Павел вошел в это здание, когда Надежда Томашкова успешно закончила первый не то второй класс новейшей и особо престижной школы по сравнению не только с сельской школой Павла, но и с многими пражскими школами того времени — «У святого Войтеха».
Жизнь ладилась в семье Моравковых. Халупу со временем подновили, так что весной и осенью с потолка уже не текло, и вместо старых прогнивших полов настелили гладкие еловые доски, которые мать с Верой выдраивали каждую субботу добела.

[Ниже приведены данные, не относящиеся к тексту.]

(* ===== verification/Generator.v ===== *)
(** * Generator: the full generator and the test generator

    [generateFullSpecType], [generateSingleSpecType],
    [generateFullSpecTypes] and [determineDomain] of
    [src/dist/generators/fullGenerator.js]; [generateFullSpecType],
    [generateSingleSpecType] and [generateTestSpecTypes] of
    [src/dist/generators/testGenerator.js], whose three steps are the same
    with five fixed targets and no component.

    For every target the generator runs the three steps of [Proposals]
    against the spec types of the master file and the spec types generated
    so far, and saves a spec type to the master file at once ([Master]).
    A run is a left fold over the targets; the state is passed
    explicitly. *)

From Stdlib Require Import QArith.
From stdpp Require Import gmap strings list pretty.
From S2P Require Import Spec2Rocq JsNumber Schemas Verdict PreValidator Master Proposals.

Local Open Scope js_scope.

Section generator.
Context {Num : Type} {JN : JsNumber Num}.

Local Abbreviation Spec := (SpecType Num).

(** ** Targets *)

(** [name.includes(word)]. *)
Definition includes (word name : string) : bool :=
  bool_decide (is_Some (String.index 0 word name)).

(** Lines 226-247 of [fullGenerator.js]. *)
Definition determineDomain (componentName : string) : Domain :=
  let name := toLowerCase componentName in
  if js_some (λ w, includes w name)
       ["chiller"; "boiler"; "hvac"; "air"; "fan"; "cooling"; "heating"; "ventilation"]
  then HVAC
  else if js_some (λ w, includes w name)
            ["electrical"; "panel"; "transformer"; "circuit"; "switch"; "power"]
  then ELECTRICAL
  else if js_some (λ w, includes w name)
            ["plumbing"; "pump"; "pipe"; "water"; "drain"; "fixture"]
  then PLUMBING
  else if js_some (λ w, includes w name) ["fire"; "sprinkler"; "alarm"; "suppression"]
  then FIRE_PROTECTION
  else HVAC.

(** Lines 185-189; the targets of the test generator name no component. *)
Record Target : Type := mkTarget {
  target_componentTypeName : option string;
  target_domain : Domain;
  target_valueType : ValueType;
}.

(** Line 175. *)
Definition valueTypes : list ValueType := [NUMERIC; SELECT; MULTI_SELECT; RANGE; BOOLEAN].

(** Lines 178-191: five targets per component, one per value type. *)
Definition fullTargets (componentTypes : list ComponentType) : list Target :=
  component ← componentTypes;
  (λ valueType, mkTarget (Some (component_name component))
                         (determineDomain (component_name component)) valueType)
    <$> take (5 `min` length valueTypes) valueTypes.

(** Lines 200-206 of [testGenerator.js]. *)
Definition testTargets : list Target :=
  [mkTarget None HVAC NUMERIC; mkTarget None ELECTRICAL SELECT;
   mkTarget None PLUMBING MULTI_SELECT; mkTarget None FIRE_PROTECTION RANGE;
   mkTarget None HVAC BOOLEAN].

(** ** One spec type *)

(** The two requests of the generator.  A proposal is the answer to the
    prompt built from the target, the spec types that exist, the old names
    and the names to avoid; the details are the answer to the prompt built
    from the proposal, read as a spec type whose identifiers are not
    read. *)
Class GeneratorOracle : Type := {
  generateProposal : Target -> list Spec -> list string -> list string ->
                     outcome SpecTypeProposal;
  askDetails : SpecTypeProposal -> Target -> list Spec -> outcome Spec;
}.

Context {oracle : GeneratorOracle} {pre : ProposalOracle Num}.
Context (uuid : nat -> string).

(** Line 110: the options of an answer are kept when there is one at
    least. *)
Definition kept (options : option (list SpecTypeValue)) : option (list SpecTypeValue) :=
  match options with
  | Some (opt :: opts) => Some (opt :: opts)
  | _ => None
  end.

(** Lines 51-121 of [fullGenerator.js]. *)
Definition generateFullSpecType (proposal : SpecTypeProposal) (target : Target)
    (existingSpecTypes : list Spec) (next : nat) : outcome (Spec * nat) :=
  response ← askDetails proposal target existingSpecTypes;
  mret (specType_of uuid response (kept (spec_valueOptions response)) next).

(** Lines 125-160 of [fullGenerator.js]. *)
Definition generateSingleSpecType (target : Target) (existingSpecTypes : list Spec)
    (oldSpecTypeNames : list string) (next : nat) :
    outcome (option Spec * list string * nat) :=
  proposal_attempts (generateProposal target existingSpecTypes oldSpecTypeNames)
           (λ proposal, generateFullSpecType proposal target existingSpecTypes)
           existingSpecTypes 3 [] next.

(** Lines 43-136 of [testGenerator.js]: no component is named. *)
Definition testFullSpecType (proposal : SpecTypeProposal) (targetValueType : ValueType)
    (targetDomain : Domain) (existingSpecTypes : list Spec) (next : nat) :
    outcome (Spec * nat) :=
  generateFullSpecType proposal (mkTarget None targetDomain targetValueType)
                       existingSpecTypes next.

(** Lines 140-192 of [testGenerator.js]: no component and no old names. *)
Definition testSingleSpecType (existingSpecTypes : list Spec) (targetDomain : Domain)
    (targetValueType : ValueType) (next : nat) : outcome (option Spec * list string * nat) :=
  proposal_attempts (generateProposal (mkTarget None targetDomain targetValueType) existingSpecTypes [])
           (λ proposal, testFullSpecType proposal targetValueType targetDomain
                          existingSpecTypes)
           existingSpecTypes 3 [] next.

(** ** The run *)

(** Lines 196-216 of [fullGenerator.js], the body of the loop; nothing
    runs after a throw. *)
Definition generate_target (existing : list Spec) (oldSpecTypeNames : list string)
    (g : Generation Num) (target : Target) : Generation Num :=
  match failure g with
  | Some _ => g
  | None =>
      record_result g (generateSingleSpecType target (existing ++ newSpecTypes g) oldSpecTypeNames
                  (next_id g))
  end.

(** The loop of a generator over its targets. *)
Definition generate_all (targets : list Target) (oldSpecTypeNames : list string)
    (disk : MasterState Num) (next : nat) : Generation Num :=
  foldl (generate_target (loadMasterSpecTypes disk) oldSpecTypeNames)
        (mkGeneration [] 0 disk next None) targets.

(** Lines 164-222 of [fullGenerator.js]. *)
Definition generateFullSpecTypes (componentTypes : list ComponentType)
    (oldSpecTypeNames : list string) (disk : MasterState Num) (next : nat) :
    Generation Num :=
  generate_all (fullTargets componentTypes) oldSpecTypeNames disk next.

(** Lines 209-224 of [testGenerator.js], the body of the loop. *)
Definition test_target (existing : list Spec) (g : Generation Num) (target : Target) :
    Generation Num :=
  match failure g with
  | Some _ => g
  | None =>
      record_result g (testSingleSpecType (existing ++ newSpecTypes g) (target_domain target)
                  (target_valueType target) (next_id g))
  end.

(** Lines 196-230 of [testGenerator.js]. *)
Definition generateTestSpecTypes (disk : MasterState Num) (next : nat) : Generation Num :=
  foldl (test_target (loadMasterSpecTypes disk)) (mkGeneration [] 0 disk next None)
        testTargets.

(** ** The runs of the generators are runs of the step relation *)

(** The details of a proposal, as the step relation takes them. *)
Definition details (target : Target) (proposal : SpecTypeProposal) (existing : list Spec)
    (next : nat) : outcome (Spec * nat) :=
  generateFullSpecType proposal target existing next.

Lemma generate_target_reachable disk next oldSpecTypeNames g target :
  reachable details disk next g ->
  reachable details disk next (generate_target (loadMasterSpecTypes disk) oldSpecTypeNames g target).
Proof.
  intros Hg. unfold generate_target. destruct (failure g) eqn:Hfail; [done|].
  by apply (reachable_record details disk next g _ target).
Qed.

Lemma generate_reachable targets oldSpecTypeNames disk next :
  reachable details disk next (generate_all targets oldSpecTypeNames disk next).
Proof.
  unfold generate_all. apply foldl_preserves; [apply rtc_refl|]. intros g target _.
  apply generate_target_reachable.
Qed.

(** The test generator is the generator on its five targets, without old
    names. *)
Lemma test_target_generate existing g target :
  target_componentTypeName target = None ->
  test_target existing g target = generate_target existing [] g target.
Proof. destruct target as [component domain valueType]. by intros [= ->]. Qed.

Lemma generateTestSpecTypes_generate disk next :
  generateTestSpecTypes disk next = generate_all testTargets [] disk next.
Proof.
  unfold generateTestSpecTypes, generate_all, testTargets. cbn [foldl].
  by rewrite !test_target_generate.
Qed.

Lemma details_draws : draws details uuid.
Proof.
  intros target proposal existing next specType next'. unfold details, generateFullSpecType.
  destruct (askDetails _ _ _) as [response|]; [|done]. cbn. intros [= <- <-].
  by destruct (specType_of_spec uuid response (kept (spec_valueOptions response)) next)
    as (? & _ & ?).
Qed.

(** The options of a spec type name it and have the identifiers that
    follow its own. *)
Definition options_wf (specType : Spec) : Prop :=
  ∀ options, spec_valueOptions specType = Some options ->
    options ≠ [] ∧
    ∃ k, spec_id specType = uuid k ∧
         Forall (λ opt, value_specTypeId opt = spec_id specType) options ∧
         value_id <$> options = uuid <$> seq (S k) (length options).

Lemma number_options_spec specTypeId next options :
  Forall (λ opt, value_specTypeId opt = specTypeId)
         (number_options uuid specTypeId next options) ∧
  value_id <$> number_options uuid specTypeId next options =
    uuid <$> seq next (length options).
Proof.
  unfold number_options. revert next.
  induction options as [|opt options IH]; intros next; [by split; [constructor|]|].
  cbn [imap fmap list_fmap length seq]. rewrite Nat.add_0_r.
  destruct (IH (S next)) as [Hall Hids]. split.
  - constructor; [done|]. erewrite imap_ext; [exact Hall|].
    intros i opt' _. cbn. by rewrite Nat.add_succ_r.
  - f_equal. erewrite imap_ext; [exact Hids|]. intros i opt' _. cbn. by rewrite Nat.add_succ_r.
Qed.

Lemma details_options_wf target proposal existing next specType next' :
  details target proposal existing next = Returned (specType, next') -> options_wf specType.
Proof.
  unfold details, generateFullSpecType.
  destruct (askDetails _ _ _) as [response|]; [|done]. intros [= <- _] options.
  change (spec_valueOptions (specType_of uuid response (kept (spec_valueOptions response))
                               next).1)
    with (number_options uuid (uuid next) (S next) <$> kept (spec_valueOptions response)).
  destruct (spec_valueOptions response) as [[|opt opts]|]; [done| |done].
  intros [= <-]. split; [done|]. exists next.
  destruct (number_options_spec (uuid next) (S next) (opt :: opts)) as [Hall Hids].
  split_and!; [done..|]. unfold number_options at 2. by rewrite Hids, length_imap.
Qed.

(** ** What a run guarantees *)

(** C18: at every point of a run, failed or not, the master file holds
    the spec types it held when the run started followed by the spec types
    generated so far, in order; a run that generates nothing leaves the
    file as it was. *)
Theorem generate_master targets oldSpecTypeNames disk next :
  master (generate_all targets oldSpecTypeNames disk next) =
    master_after disk (newSpecTypes (generate_all targets oldSpecTypeNames disk next)) ∧
  loadMasterSpecTypes (master (generate_all targets oldSpecTypeNames disk next)) =
    loadMasterSpecTypes disk ++ newSpecTypes (generate_all targets oldSpecTypeNames disk next).
Proof.
  rewrite (reachable_master details disk next) by apply generate_reachable.
  by rewrite load_master_after.
Qed.

(** C36: every target is generated or skipped: when the run does not
    fail, the spec types generated and the targets skipped add up to the
    targets, and they never exceed them. *)
Theorem generate_accounting targets oldSpecTypeNames disk next :
  length (newSpecTypes (generate_all targets oldSpecTypeNames disk next)) +
    skipped (generate_all targets oldSpecTypeNames disk next) ≤ length targets ∧
  (failure (generate_all targets oldSpecTypeNames disk next) = None ->
   length (newSpecTypes (generate_all targets oldSpecTypeNames disk next)) +
     skipped (generate_all targets oldSpecTypeNames disk next) = length targets).
Proof.
  unfold generate_all. induction targets as [|target targets IH] using rev_ind; [done|].
  rewrite foldl_snoc, length_app. cbn [length].
  revert IH. generalize (foldl (generate_target (loadMasterSpecTypes disk) oldSpecTypeNames)
                               (mkGeneration [] 0 disk next None) targets).
  intros g [Hle Heq]. unfold generate_target.
  destruct (failure g) eqn:Hfail; [by rewrite Hfail; split; [lia|]|].
  rewrite record_accounting. specialize (Heq eq_refl).
  destruct (failure (record_result _ _)); split; try done; lia.
Qed.

(** C13: when the Oracle gives the details of a proposal under the name
    proposed, a run keeps the names distinct up to case: if the spec types
    of the master file have distinct names, so have they together with the
    spec types generated. *)
Theorem generate_distinct_names targets oldSpecTypeNames disk next :
  keeps_name details ->
  distinct_names (loadMasterSpecTypes disk) ->
  distinct_names (loadMasterSpecTypes disk ++
                  newSpecTypes (generate_all targets oldSpecTypeNames disk next)).
Proof.
  intros Hkeeps Hdisk.
  by apply (reachable_distinct_names details disk next), generate_reachable.
Qed.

В детстве Павел не причинял родителям особых хлопот — был мальчишка как мальчишка, — а к разным воспитательным проблемам поощрений или наказаний относились они с мудрым спокойствием. Школьных дневников тогда не водилось, родительских комитетов не существовало, так что о поведении и об успехах своих чад узнавали из табелей, разве что иная ретивая мамаша заявится прямо к учителю в школу. Являлись многие, но мать Моравека была не в их числе. С шести утра уходила она изо дня в день на свою вахту: стирать и делать генеральные уборки по чужим домам. Белье стиралось вручную на жестяной доске, и руки у пани Моравковой были красны и стерты. Но она не роптала — только удивлялась, до чего же все чудно́ заведено в богатых семьях. Своими наблюдениями по вечерам вполголоса делилась с мужем, который обыкновенно при этом засыпал. Не мог понять, как его добрая и терпеливая жена дурит себе голову такими пустяками.
Первую любовь Павла звали Властой. В училище она ходила первый год — он уже третий. У Власты были длинные косы, большие синие глаза и богатый папаша. Жила она в тогда еще единственном особняке, как раз над школой, на взгорье. За эту любовь Павлу были назначены три удара розгой, каковой приговор директора и привел в исполнение школьный сторож, сумевший перехватить записку, адресованную Власте.
Пана директора возмутило не любовное объяснение Павла и предложение сводить Власту на фильм, который детям не предназначался, это для такого возраста было естественно и обычно, — преступление против нравственности заключалось, на его взгляд, в дерзости, с какой сын слесаря и поденщицы посмел избрать себе предмет для воздыханий. О материальном положении родителей девочки не могло быть двух мнений. Планы, которыми ее мать поделилась с директором — пансион в Швейцарии, где дочь приобретет светский лоск, необходимый для дебюта в обществе, — не только далеко превосходили возможности всех прочих учениц, но и с трудом укладывались в сознании самого шефа. Он хоть и знал кое-что о Швейцарской Федерации, поскольку учил детей географии, но дальше Вены и Берлина никогда не ездил. Оба эти города он не терпел. Вену — за то, что столько лет была столицей ненавистной монархии; Берлин — за то, что он такой большой, богатый, чистый и немецкий — гораздо более немецкий, чем, скажем, Дрезден, где директор побывал три раза. Павел гордо вытерпел наказание за любовь. На девочку это впечатления не произвело, товарищи по школе ее не занимали — и Павел поклялся отомстить ей (что-нибудь в духе пожара: он вынесет ее из огня, а она признается ему в любви, но он тогда гордо ее отринет). Пожара не случилось, а для Павла начался период обучения ремеслу, проходивший в тех же родных или почти родных местах: на заводе мотоциклов «Ява» пана Янечка, на улице Зелена Лишка[25]
, названной так в честь незабвенной памяти трактира, что стоял на отшибе при дороге от Праги на Крч, — мотоциклы этой марки не один год еще пользовались доброй славой на мировом рынке.Последние каникулы Павел проплавал с дедом на плотах — от Ческих Будейовиц до самого города Гамбурга. Домой вернулся загоревшим, возмужалым — насколько можно так сказать о четырнадцатилетием мальчишке — и даже щеголял особыми словечками, которые в ходу у плотоводов, и уж рассказывал, рассказывал…
Дед улыбался. Жалел, что ремесло плотовода сходит на нет. В начале сентября он, попрощавшись с родными, назвал свое предстоящее плавание «последним», не подозревая, как страшно это пророчество сбудется.
Родные оплакивали его долго и безутешно и часто потом вспоминали. Несовершеннолетний ученик токаря Павел Моравек с горя даже напился, а его строгий отец не отделал за это мальчишку ремнем, а заботливо уложил в постель, чтобы мать не узнала.
Павел долго не привыкал к мысли, что дед уже не вернется. Дед бывал в отлучке на своей трассе, Ческе Будейовице — Гамбург, с марта, когда сходили льды и вода успокаивалась, до осенних дождей и туманов. Но вот пришла зима, а его и теперь не было. С этим Павел никак не мог свыкнуться.